Hence, the  integral of 3 sin 5x sin (9x/2) = 3 [sin(x/2) – 1/19 sin (19x/2)]

Problem 2: Find the derivative of 4 sin 2x sin (5x/2).

Solution:

Derivative of 4 sin 2x sin (5x/2) = d(4 sin 2x sin (5x/2))/dx

From 2sinasinb formula we have,

2 sin A sin B = cos (A – B) – cos (A + B)

Now, 4 sin 2x sin (5x/2) = 2 [2 sin 2x sin (5x/2)]

= 2 [cos (2x – (5x/2)) – cos (2x + (5x/2))]

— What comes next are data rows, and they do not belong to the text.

(** * Bank simulation: event queue, waiting line and event loop

    A shallow embedding of the C++ sources of the single-teller bank
    simulation (Event.cpp, BinaryHeap.cpp, PriorityQueue.cpp, Queue.cpp and
    BankSimApp.cpp) together with the properties that its specification
    states about them.

    Conventions of the embedding:
    - [unsigned int] values are integers in [0, 2^32) and their arithmetic
      wraps around ([wrap]);
    - [int] values are integers in [INT_MIN, INT_MAX]; signed overflow is
      undefined behaviour ([Undefined]);
    - a member function that mutates its object is a computation in the
      state-and-exception monad [M], whose outcomes are a normal return, a
      thrown [EmptyDataCollectionException] (with the state at the throw),
      undefined behaviour, or an exhausted iteration budget for the loops
      and recursions that the embedding unrolls with fuel. *)

From Stdlib Require Import ZArith Lia Bool.
From Stdlib Require Import Sorting.Sorted.
From Stdlib Require Import Floats.SpecFloat.
From stdpp Require Import base option list gmap.

Ltac Zify.zify_post_hook ::= Z.div_mod_to_equations.

Local Open Scope Z_scope.

(** ** Machine integers *)

Definition UINT_MODULUS : Z := 2 ^ 32.
Definition INT_MAX : Z := 2 ^ 31 - 1.
Definition INT_MIN : Z := - 2 ^ 31.

(** Reduction of an [unsigned int] result. *)
Definition wrap (z : Z) : Z := z mod UINT_MODULUS.

Definition in_int (z : Z) : bool := (INT_MIN <=? z) && (z <=? INT_MAX).

(** ** Outcomes of a call *)

Inductive exn : Type := EmptyDataCollectionException.

Inductive outcome (S A : Type) : Type :=
| Ret (a : A) (s : S)
| Throw (e : exn) (s : S)
| Undefined
| OutOfFuel.

Arguments Ret {S A} a s.
Arguments Throw {S A} e s.
Arguments Undefined {S A}.
Arguments OutOfFuel {S A}.

Definition M (S A : Type) : Type := S → outcome S A.

Definition ret {S A} (a : A) : M S A := λ s, Ret a s.

Definition bind {S A B} (m : M S A) (f : A → M S B) : M S B :=
  λ s, match m s with
       | Ret a s' => f a s'
       | Throw e s' => Throw e s'
       | Undefined => Undefined
       | OutOfFuel => OutOfFuel
       end.

Definition throw {S A} (e : exn) : M S A := λ s, Throw e s.
Definition undefined {S A} : M S A := λ _, Undefined.
Definition out_of_fuel {S A} : M S A := λ _, OutOfFuel.
Definition gets {S A} (f : S → A) : M S A := λ s, Ret (f s) s.
Definition modify {S} (f : S → S) : M S unit := λ s, Ret tt (f s).

(** Run a computation on a component [proj s] of the state and store the
    component back with [upd]. *)
Definition zoom {S U A} (proj : S → U) (upd : U → S → S) (m : M U A) : M S A :=
  λ s, match m (proj s) with
       | Ret a u => Ret a (upd u s)
       | Throw e u => Throw e (upd u s)
       | Undefined => Undefined
       | OutOfFuel => OutOfFuel
       end.

Declare Scope monad_scope.
Delimit Scope monad_scope with M.
Notation "'let*' x := m 'in' k" := (bind m (λ x, k))
  (at level 10, x name, m at level 100, k at level 200,
   format "'[v' 'let*'  x  :=  m  'in' '/' k ']'") : monad_scope.
Notation "m ;; k" := (bind m (λ _, k))
  (at level 100, k at level 200, right associativity) : monad_scope.
Local Open Scope monad_scope.

(** [int] arithmetic: the result when it is representable. *)
Definition int_op {S} (z : Z) : M S Z :=
  if in_int z then ret z else undefined.

(** ** Event.cpp *)

Module Event.

Inductive EventType : Type := ARRIVAL | DEPARTURE.

Definition EventType_eqb (a b : EventType) : bool :=
  match a, b with
  | ARRIVAL, ARRIVAL | DEPARTURE, DEPARTURE => true
  | _, _ => false
  end.

Record Event : Type := mk { type : EventType; time : Z; length : Z }.

(** [Event::Event()] *)
Definition Event0 : Event := mk ARRIVAL 0 0.

(** [Event::Event(EventType aType, int aTime)] *)
Definition Event2 (aType : EventType) (aTime : Z) : Event := mk aType aTime 0.

(** [Event::Event(EventType aType, int aTime, int aLength)] *)
Definition Event3 (aType : EventType) (aTime aLength : Z) : Event :=
  mk aType aTime (if EventType_eqb aType ARRIVAL then aLength else 0).

Definition getType (e : Event) : EventType := type e.
Definition getTime (e : Event) : Z := time e.
Definition getLength (e : Event) : Z := length e.

Definition setType (aType : EventType) (e : Event) : Event :=
  mk aType (time e) (length e).

Definition setTime (aTime : Z) (e : Event) : Event :=
  mk (type e) aTime (length e).

Definition setLength (aLength : Z) (e : Event) : Event :=
  mk (type e) (time e) (if EventType_eqb (type e) ARRIVAL then aLength else 0).

Definition isArrival (e : Event) : bool := EventType_eqb (type e) ARRIVAL.

(** [Event::operator<=] *)
Definition operator_le (this rhs : Event) : bool :=
  if time this =? getTime rhs then
    EventType_eqb (type this) (getType rhs)
    || (EventType_eqb (type this) ARRIVAL && EventType_eqb (getType rhs) DEPARTURE)
  else time this <? getTime rhs.

(** [Event::operator<] *)
Definition operator_lt (this other : Event) : bool := time this <? time other.

(** [Event::operator>] *)
Definition operator_gt (this other : Event) : bool := time this >? time other.

(** The data-model invariant: only an arrival carries a service length. *)
Definition length_invariant (e : Event) : Prop :=
  type e = DEPARTURE → length e = 0.

(** The setters of the class, as a command language. *)
Inductive setter : Type :=
| SetType (aType : EventType)
| SetTime (aTime : Z)
| SetLength (aLength : Z).

Definition apply_setter (c : setter) (e : Event) : Event :=
  match c with
  | SetType k => setType k e
  | SetTime t => setTime t e
  | SetLength l => setLength l e
  end.

Definition apply_setters (cs : list setter) (e : Event) : Event :=
  foldl (λ e c, apply_setter c e) e cs.

End Event.

Abbreviation Event := Event.Event.
Abbreviation ARRIVAL := Event.ARRIVAL.
Abbreviation DEPARTURE := Event.DEPARTURE.

(** ** The element interface of the templated containers

    [BinaryHeap<ElementType>] needs a default constructor (for
    [new ElementType[n]]), [operator<] and [operator>]. *)

Class ElementType (T : Type) : Type := {
  default_init : T;
  op_lt : T → T → bool;
  op_gt : T → T → bool
}.

(** Reading a slot of an array of elements is total on the model; the
    bounds are checked where the array is accessed. *)
#[export] Instance ElementType_inhabited {T : Type} `{!ElementType T}
  : Inhabited T := populate default_init.

#[export] Instance Event_ElementType : ElementType Event := {|
  default_init := Event.Event0;
  op_lt := Event.operator_lt;
  op_gt := Event.operator_gt
|}.

(** What the heap needs of the comparisons: [operator>] is [operator<] with
    the operands exchanged, and [operator<] is a strict weak order. *)
Class ElementOrder (T : Type) `{!ElementType T} : Prop := {
  op_gt_lt (a b : T) : op_gt a b = op_lt b a;
  op_lt_irrefl (a : T) : op_lt a a = false;
  op_lt_trans (a b c : T) : op_lt a b = true → op_lt b c = true → op_lt a c = true;
  op_lt_cotrans (a b c : T) :
    op_lt a b = true → op_lt a c = true ∨ op_lt c b = true
}.

(** ** BinaryHeap.cpp *)

Module BinaryHeap.
Section BinaryHeap.
Context {T : Type} `{!ElementType T}.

= 2 [cos (-x/2) – cos (9x/2)]

= 2[cos (x/2) – cos (9x/2)]      {Since, cos (-θ) = cos θ}

Now, d(4 sin 2x sin (5x/2))/dx = d{2[cos (x/2) – cos (9x/2)]}/dx

= 2{d(cos(x/2))/dx – d(cos(9x/2))/dx}

= 2{1/2 (-sin (x/2) – (- (9/2) sin (9x/2)}      {Since, d(cos ax)/dx = – a sin ax}

= 9 sin (9x/2) – sin (x/2)

Hence, the derivative of 4 sin 2x sin (5x/2) = 9 sin (9x/2) – sin (x/2).

Problem 3: Express 6 sin (11x/2) sin 7x in terms of the cosine function.

Solution: 

From 2sinasinb formula we have,

2 sin A sin B = cos (A – B) – cos (A + B)

Now, 6 sin (11x/2) sin 7x = 3 [2 sin (11x/2) sin 7x]

= 3 [cos (11x/2 – 7x) – cos (11x/2 + 7)]

= 3 [cos (-3x/2) – cos (25x/2)]

= 3 [cos (3x/2) – cos (25x/2)]        {Since, cos (-θ) = cos θ}

Hence, 6 sin (11x/2) sin 7x = 3 [cos (3x/2) – cos (25x/2)].

Problem 4: Find the value of the expression 7 sin (17.5°) sin (72.5°) using the 2sinasinb formula.

Solution:

7 sin (17.5°) sin (72.5°) = 7/2 [2 sin (17.5°) sin (72.5°)]

From 2sinasinb formula we have,

2 sin A sin B = cos (A – B) – cos (A + B)

Now, 7/2 [2 sin (17.5°) sin (72.5°)] = 7/2 [cos (17.7° – 72.5°) – cos (17.5° + 72.5°)]

= 7/2 [cos (-55°) – cos (90°)]

= 7/2 [cos 55° – cos 90°]      {Since, cos (-θ) = cos θ}

= 7/2 [0.5735 – 0]               {Since, cos 55° = 0.5735, cos 90° = 0}

= 2.00725‬            

Hence, 7 sin (17.5°) sin (72.5°) = 2.00725‬

Problem 5: Express 2 sin (12x) sin (17x/2) in terms of the cosine function.

Solution:

From 2sinasinb formula we have,

2 sin A sin B = cos (A – B) – cos (A + B)

Now, 2 sin (12x) sin (17x/2) = [cos (12x – (17x/2) – cos(12x + (17x/2)]

= cos [(24x – 17x)/2] – cos [(24x + 17x)/2]

= cos (7x/2) – cos (41x/2)

Hence, 2 sin (12x) sin (17x/2) = cos (7x/2) – cos (41x/2).

Problem 6: Solve 4 sin (66.5°) sin (113.5°) using the 2sinasinb formula.

Solution:

From 2sinasinb formula we have,

2 sin A sin B = cos (A – B) – cos (A + B)

Now, 4 sin (66.5°) sin (113.5°) = 2 [2 sin (66.5°) sin (113.5°)]

= 2 [cos (66.5° – 113.5°) – cos (66.5° + 113.5°)]

= 2 [cos (-47°) – cos (180°)]

= 2 [cos 47° – cos 180°]        {Since, cos (-θ) = cos θ}

= 2 [0.682 – 1]                       {Since, cos 47° = 0.682, cos 180° = -1}

= -0.636

Hence, 4 sin (66.5°) sin (113.5°) = -0.636

What is 2 sin a sin b equal to?

2sinasinb is equal to, 2sin A sin B = cos (A-B) – cos (A + B).

What is the formula for 2 sin into cos b?

The formula for the 2sinAcosB is 2sinAcosB = sin(A + B) + sin(A – B).

What is the formula of 2 cos a cos b?

The formula for 2cosacosb is, 2 cos A cos B = cos (A + B) + cos (A – B).

What is the formula for 2 sin a cosa?

The formula for 2 sin a cosa is sin 2a, i.e. 2sin(a)cos(a) = sin 2a.